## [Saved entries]

____

(* ===== verification/Metrics.v ===== *)
(** * The metrics records and their queue: [internal/metrics], [internal/observability]

    The telemetry rows, the tagged record the producers enqueue, the batch a
    driver writes, and the bounded drop-oldest queue between them.  The one-slot
    wake-up channel of the queue has no reader in the store (see [MetricsWriter])
    and is a flag here. *)

From S2P Require Import Prelude GoTime Decimal Domain Float64.

(** ** Telemetry rows ([telemetry.go]) *)

Record EngineEventRow := mkEngineEvent {
  eeEvent : string; eeEpoch : Z; eeEventIndex : Z; eeUpdateID : Z; eeTradeID : Z;
  eeDetail : string; eeDurationMs : Z; eeAt : Time }.
Record LatencySample := mkLatency {
  lsSessionID : string; lsSeq : Z; lsRTTMs : float64; lsJitterMs : float64; lsSamples : Z;
  lsClientTimeMs : Z; lsServerTime : Time; lsCapped : bool; lsMissedPong : bool }.
Record HealthReportRow := mkHealthRow {
  hwSessionID : string; hwReceivedAt : Time; hwRTTMs : float64; hwJitterMs : float64;
  hwAgeSinceLastMs : Z; hwBand : string }.
Record TierTransitionRow := mkTierRow {
  twSessionID : string; twAt : Time; twFrom : string; twTo : string; twReason : string;
  twRTTMs : float64; twJitterMs : float64; twStreak : Z; twOverride : string }.
Record DeliveryWindowRow := mkWindowRow {
  wwSessionID : string; wwWindowStart : Time; wwWindowMs : Z; wwTier : string;
  wwTargetRate : float64; wwEffectiveRate : float64; wwCandleUpdates : Z; wwTradeMessages : Z;
  wwBookDeltas : Z; wwHealthMessages : Z; wwCoalesced : Z; wwSuppressed : Z; wwBytesSent : Z }.
Record BookSyncEvent := mkBookRow {
  bwAt : Time; bwSessionID : string; bwScope : string; bwEvent : string; bwEpoch : Z;
  bwFromUpdateID : Z; bwToUpdateID : Z; bwGapSize : Z; bwDurationMs : Z; bwAttempt : Z }.
Record ProtocolEventRow := mkProtocolRow {
  pwAt : Time; pwSessionID : string; pwKind : string; pwDetail : string; pwCount : Z }.
Record SessionRow := mkSessionRow {
  srSessionID : string; srDeviceID : string; srClientVersion : string; srPlatform : string;
  srRemoteAddr : string; srSymbol : string; srInterval : string; srConnectedAt : Time;
  srDisconnectedAt : option Time; srDisconnectReason : string; srInitialTier : string;
  srFinalTier : string; srOverrideTier : string; srUptimeMs : Z; srMessagesSent : Z;
  srMessagesReceived : Z; srBytesSent : Z; srProtocolErrors : Z }.
Record FaultInjectionRow := mkFaultRow {
  fwAt : Time; fwSessionID : string; fwFault : string; fwParameters : string; fwApplied : bool }.

(** ** Store-side rows ([repository.go]) *)

Record SessionWrite := mkSessionWrite { swRow : SessionRow; swEnd : bool }.
Record CandleCloseRow := mkCloseRow {
  ccSymbol : string; ccInterval : string; ccStartTime : Time; ccOpen : text; ccHigh : text;
  ccLow : text; ccClose : text; ccVolume : text; ccTradeCount : Z; ccClosedAt : Time; ccEpoch : Z }.

(** A tagged struct with exactly one pointer set. *)
Inductive record :=
| RLatency (v : LatencySample) | RHealth (v : HealthReportRow) | RTier (v : TierTransitionRow)
| RDelivery (v : DeliveryWindowRow) | RBook (v : BookSyncEvent) | RProtocol (v : ProtocolEventRow)
| RSession (v : SessionWrite) | REngine (v : EngineEventRow) | RCandle (v : CandleCloseRow)
| RFault (v : FaultInjectionRow).

Record Batch := mkBatch {
  btLatency : list LatencySample; btHealth : list HealthReportRow; btTiers : list TierTransitionRow;
  btDelivery : list DeliveryWindowRow; btBookEvents : list BookSyncEvent;
  btProtocol : list ProtocolEventRow; btSessions : list SessionWrite;
  btEngineEvts : list EngineEventRow; btCandleClose : list CandleCloseRow;
  btFaults : list FaultInjectionRow }.
Definition emptyBatch : Batch := mkBatch [] [] [] [] [] [] [] [] [] [].

Definition Batch_Len (b : Batch) : Z :=
  len (btLatency b) + len (btHealth b) + len (btTiers b) + len (btDelivery b) +
  len (btBookEvents b) + len (btProtocol b) + len (btSessions b) + len (btEngineEvts b) +
  len (btCandleClose b) + len (btFaults b).

Definition batch_add (b : Batch) (r : record) : Batch :=
  let '(mkBatch l h t d k p s e c f) := b in
  match r with
  | RLatency v => mkBatch (l ++ [v]) h t d k p s e c f
  | RHealth v => mkBatch l (h ++ [v]) t d k p s e c f
  | RTier v => mkBatch l h (t ++ [v]) d k p s e c f
  | RDelivery v => mkBatch l h t (d ++ [v]) k p s e c f
  | RBook v => mkBatch l h t d (k ++ [v]) p s e c f
  | RProtocol v => mkBatch l h t d k (p ++ [v]) s e c f
  | RSession v => mkBatch l h t d k p (s ++ [v]) e c f
  | REngine v => mkBatch l h t d k p s (e ++ [v]) c f
  | RCandle v => mkBatch l h t d k p s e (c ++ [v]) f
  | RFault v => mkBatch l h t d k p s e c (f ++ [v])
  end.
Definition toBatch (records : list record) : Batch := fold_left batch_add records emptyBatch.

(** ** The queue ([queue.go]) *)

(** A slot of the ring; [None] is the zero record. *)
Record recordQueue := mkQueue { rqBuf : list (option record); rqHead : Z; rqCount : Z; rqSignal : bool }.

Definition newRecordQueue (capacity : Z) : recordQueue :=
  let capacity := if capacity <? 1 then 1 else capacity in
  mkQueue (replicate (Z.to_nat capacity) None) 0 0 false.

Definition set_slot (i : Z) (v : option record) (q : list (option record)) : list (option record) :=
  <[Z.to_nat i := v]> q.

(** The result is false when the oldest record was discarded. *)
Definition push (q : recordQueue) (r : record) : recordQueue * bool :=
  let cap := len (rqBuf q) in
  let dropped := rqCount q =? cap in
  let q := if dropped
           then mkQueue (set_slot (rqHead q) None (rqBuf q)) (Z.rem (rqHead q + 1) cap) (rqCount q - 1) (rqSignal q)
           else q in
  (mkQueue (set_slot (Z.rem (rqHead q + rqCount q) cap) (Some r) (rqBuf q)) (rqHead q) (rqCount q + 1) true,
   negb dropped).

Fixpoint drain_slots (n : nat) (q : recordQueue) : recordQueue * list (option record) :=
  match n with
  | O => (q, [])
  | S n =>
      let v := rqBuf q !! Z.to_nat (rqHead q) in
      let q := mkQueue (set_slot (rqHead q) None (rqBuf q)) (Z.rem (rqHead q + 1) (len (rqBuf q)))
                 (rqCount q - 1) (rqSignal q) in
      let '(q, out) := drain_slots n q in (q, mjoin v :: out)
  end.

(** Boxed records; the consumer's type assertion keeps the non-empty ones. *)
Definition Drain (q : recordQueue) (max : Z) : recordQueue * list (option record) :=
  if (rqCount q =? 0) || (max <=? 0) then (q, [])
  else drain_slots (Z.to_nat (if rqCount q <? max then rqCount q else max)) q.

Definition Depth (q : recordQueue) : Z := rqCount q.

(** [encoding.go]: a batch of what [Drain] returned. *)
Definition ToBatch (records : list (option record)) : Batch := toBatch (omap (fun x => x) records).

(** ** The queue refines a bounded list *)

(** The slice read cyclically from [head]. *)
Record queue_rep (q : recordQueue) (l : list record) : Prop := {
  qr_head : 0 <= rqHead q < len (rqBuf q);
  qr_count : rqCount q = len l;
  qr_le : len l <= len (rqBuf q);
  qr_get : forall i, (i < length l)%nat ->
    rqBuf q !! Z.to_nat (Z.rem (rqHead q + Z.of_nat i) (len (rqBuf q))) = Some (l !! i) }.

Lemma rem_once a n : 0 <= a < 2 * n -> Z.rem a n = if a <? n then a else a - n.
Proof.
  intros Ha. rewrite Z.rem_mod_nonneg by lia. split_if; [by apply Z.mod_small; lia|].
  symmetry. apply (Z.mod_unique_pos _ _ 1); lia.
Qed.

Lemma newRecordQueue_rep capacity :
  queue_rep (newRecordQueue capacity) [] /\ len (rqBuf (newRecordQueue capacity)) = Z.max 1 capacity.
Proof.
  unfold newRecordQueue, len. cbn [rqBuf].
  assert (Hl : Z.of_nat (length (replicate (Z.to_nat (if capacity <? 1 then 1 else capacity)) (@None record)))
    = Z.max 1 capacity) by (rewrite length_replicate; split_if; lia).
  split; [|done]. split; cbn [rqHead rqCount rqBuf]; unfold len; rewrite ?Hl; cbn [length]; lia.
Qed.

Lemma queue_rep_snoc buf head l r sg :
  queue_rep (mkQueue buf head (len l) sg) l -> len l < len buf ->
  queue_rep (mkQueue (set_slot (Z.rem (head + len l) (len buf)) (Some r) buf) head (len l + 1) true) (l ++ [r]).
Proof.
  intros [Hh _ _ Hg] Hlt. cbn [rqHead rqBuf] in *. unfold set_slot, len in *.
  split; cbn [rqHead rqCount rqBuf]; unfold len; rewrite ?length_insert, ?length_app; cbn [length]; try lia.
  intros i Hi. rewrite rem_once by lia. rewrite rem_once by lia.
  destruct (decide (i = length l)) as [->|Hne].
  - rewrite list_lookup_insert_eq by (split_if; lia). by rewrite lookup_app_r, Nat.sub_diag by lia.
  - rewrite list_lookup_insert_ne by (split_if; lia). rewrite lookup_app_l by lia.
    rewrite <- Hg by lia. by rewrite rem_once by lia.
Qed.

Lemma queue_rep_tail buf head x l sg :
  queue_rep (mkQueue buf head (len (x :: l)) sg) (x :: l) ->
  queue_rep (mkQueue (set_slot head None buf) (Z.rem (head + 1) (len buf)) (len (x :: l) - 1) sg) l /\
  buf !! Z.to_nat head = Some (Some x).
Proof.
  intros [Hh _ Hle Hg]. cbn [rqHead rqBuf] in *. unfold set_slot, len in *. cbn [length] in *.
  split.
  - split; cbn [rqHead rqCount rqBuf]; unfold len; rewrite ?length_insert; try lia.
    + rewrite rem_once by lia. split_if; lia.
    + intros i Hi. specialize (Hg (S i) ltac:(lia)). rewrite rem_once in Hg by lia.
      rewrite (rem_once (head + 1)), rem_once by (split_if; lia).
      rewrite list_lookup_insert_ne by (split_if; lia).
      change ((x :: l) !! S i) with (l !! i) in Hg.
      rewrite <- Hg. f_equal. split_if; lia.
  - specialize (Hg 0%nat ltac:(lia)). rewrite rem_once in Hg by lia.
    rewrite (proj2 (Z.ltb_lt _ _)) in Hg by lia. by rewrite Z.add_0_r in Hg.
Qed.

Lemma queue_eta q l : queue_rep q l -> q = mkQueue (rqBuf q) (rqHead q) (len l) (rqSignal q).
Proof. intros [_ Hc _ _]. destruct q. cbn in *. by subst. Qed.

(** Pushing keeps the newest [capacity] records. *)
Lemma push_rep q l r :
  queue_rep q l ->
  let '(q', ok) := push q r in
  queue_rep q' (lastn (length (rqBuf q)) (l ++ [r])) /\ length (rqBuf q') = length (rqBuf q) /\
  ok = (len l <? len (rqBuf q)).
Proof.
  intros Hq. rewrite (queue_eta _ _ Hq) in Hq |- *. destruct Hq as [Hh Hc Hle Hg].
  set (buf := rqBuf q) in *. set (head := rqHead q) in *. set (sg := rqSignal q) in *. clearbody buf head sg. clear q.
  cbn [rqHead rqBuf rqCount] in *. unfold push. cbn [rqHead rqBuf rqCount rqSignal].
  destruct (Z.eqb_spec (len l) (len buf)) as [Hfull|Hpart].
  - destruct l as [|x l]; [unfold len in *; simpl in *; lia|].
    destruct (queue_rep_tail buf head x l sg) as [Hr _]; [by split|].
    cbn [rqHead rqBuf rqCount rqSignal]. replace (len (x :: l) - 1) with (len l) in * by (unfold len; simpl; lia).
    assert (Hb : len (set_slot head None buf) = len buf) by (unfold len, set_slot; by rewrite length_insert).
    pose proof (queue_rep_snoc _ _ _ r _ Hr) as Hs. rewrite Hb in Hs.
    split; [|split; [unfold set_slot; by rewrite !length_insert|cbn [negb]; symmetry; apply Z.ltb_ge; lia]].
    replace (lastn (length buf) ((x :: l) ++ [r])) with (l ++ [r]).
    + apply Hs. unfold len in *. cbn [length] in *. lia.
    + unfold lastn. rewrite length_app. unfold len in Hfull. cbn [length] in *.
      replace (S (length l) + 1 - length buf)%nat with 1%nat by lia. done.
  - rewrite lastn_all by (unfold len in *; rewrite length_app; simpl; lia).
    split; [|split; [unfold set_slot; by rewrite length_insert|cbn [negb]; symmetry; apply Z.ltb_lt; lia]].
    apply (queue_rep_snoc _ _ _ r sg); [by split|lia].
Qed.

Lemma drain_slots_rep n q l :
  queue_rep q l -> (n <= length l)%nat ->
  let '(q', out) := drain_slots n q in
  queue_rep q' (drop n l) /\ length (rqBuf q') = length (rqBuf q) /\ out = Some <$> take n l.
Proof.
  revert q l. induction n as [|n IH]; intros q l Hq Hn; cbn [drain_slots].
  { rewrite drop_0, take_0. done. }
  destruct l as [|x l]; [simpl in Hn; lia|]. pose proof (qr_count _ _ Hq) as Hc.
  rewrite (queue_eta _ _ Hq) in Hq. destruct (queue_rep_tail _ _ _ _ _ Hq) as [Hr Hx].
  rewrite Hx, Hc. cbn [length] in Hn. specialize (IH _ l Hr ltac:(lia)).
  destruct (drain_slots n _) as [q' out]. cbn [rqBuf] in IH. unfold set_slot in IH. rewrite length_insert in IH.
  destruct IH as (? & ? & ->). done.
Qed.

(** Draining takes the oldest records, in order. *)
Lemma Drain_rep q l max :
  queue_rep q l ->
  let '(q', out) := Drain q max in
  queue_rep q' (drop (Z.to_nat max) l) /\ length (rqBuf q') = length (rqBuf q) /\
  out = Some <$> take (Z.to_nat max) l.
Proof.
  intros Hq. pose proof (qr_count _ _ Hq) as Hc. unfold Drain.
  destruct (Z.eqb_spec (rqCount q) 0) as [H0|H0]; cbn [orb].
  { destruct l; [|unfold len in *; simpl in *; lia]. by rewrite drop_nil, take_nil. }
  destruct (Z.leb_spec max 0); cbn [orb].
  { replace (Z.to_nat max) with 0%nat by lia. done. }
  pose proof (drain_slots_rep (Z.to_nat (if rqCount q <? max then rqCount q else max)) q l Hq) as Hd.
  unfold len in *. destruct (drain_slots _ q) as [q' out].
  destruct (Z.ltb_spec (rqCount q) max).
  - specialize (Hd ltac:(lia)). replace (Z.to_nat (rqCount q)) with (length l) in Hd by lia.
    rewrite drop_all, take_ge in Hd by lia. rewrite drop_ge, take_ge by lia. done.
  - apply Hd. lia.
Qed.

____

## [TRY IT]
Write down every line of the data above that includes the string "SessionWrite".

## [EXERCISE SOLUTION]
Record SessionWrite := mkSessionWrite { swRow : SessionRow; swEnd : bool }.
| RSession (v : SessionWrite) | REngine (v : EngineEventRow) | RCandle (v : CandleCloseRow)
  btProtocol : list ProtocolEventRow; btSessions : list SessionWrite;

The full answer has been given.